**ASSIGNMENT:**
This exercise calls for the line with "selection and branch", the line with "From stdpp Require Import base list numbers.", and all lines between them in the material below, output exactly and with no other lines.

**LISTED RECORDS:**
(* ===== verification/Datapath.v ===== *)
(** One instruction through the datapath: decoding (ID), the ALU, write-back
    selection and branch resolution (EXE) composed as [pipe.rs] composes them, and
    their agreement with the RV32IM semantics of the instruction. *)
From S2P Require Import Prelude Word Format Instruction BranchPredictor Uop Execute Decode.
From stdpp Require Import base list numbers.
From Stdlib Require Import Lia.
#[local] Open Scope Z_scope.

Section datapath.
Context `{Profile}.

(** ALU evaluation and write-back selection of [pipe_stage_exe] *)
Definition execute_op (op : PreDecodeMicroOp) : exec PreDecodeMicroOp :=
  '(op1, op2) ← Execute.alu_operands op;
  let op := Op.with_alu_result (Execute.alu_result (alu_op_type op) op1 op2) op in
  mret (if alu_result_as_rd_dst_value op then Op.set_writeback_value (alu_result op) op else op).

(** branch resolution of [pipe_stage_exe]: whether the branch is taken and, when the
  prediction was wrong, the destination to recover to *)
Definition resolve_branch (op : PreDecodeMicroOp) : exec (option (bool * option Z)) :=
  b ← Op.branch_resolution_inputs op;
  match b with
  | None => mret None
  | Some b =>
      is_taken ← unwrap (Execute.branch_taken (br_inst b) (br_rs1 b) (br_rs2 b));
      if Branch.needs_recovery b is_taken then
        d ← Branch.recovery_destination b is_taken; mret (Some (is_taken, Some d))
      else mret (Some (is_taken, None))
  end.
End datapath.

**ANSWER TO THE PROBLEM:**
    selection and branch resolution (EXE) composed as [pipe.rs] composes them, and
    their agreement with the RV32IM semantics of the instruction. *)
From S2P Require Import Prelude Word Format Instruction BranchPredictor Uop Execute Decode.
From stdpp Require Import base list numbers.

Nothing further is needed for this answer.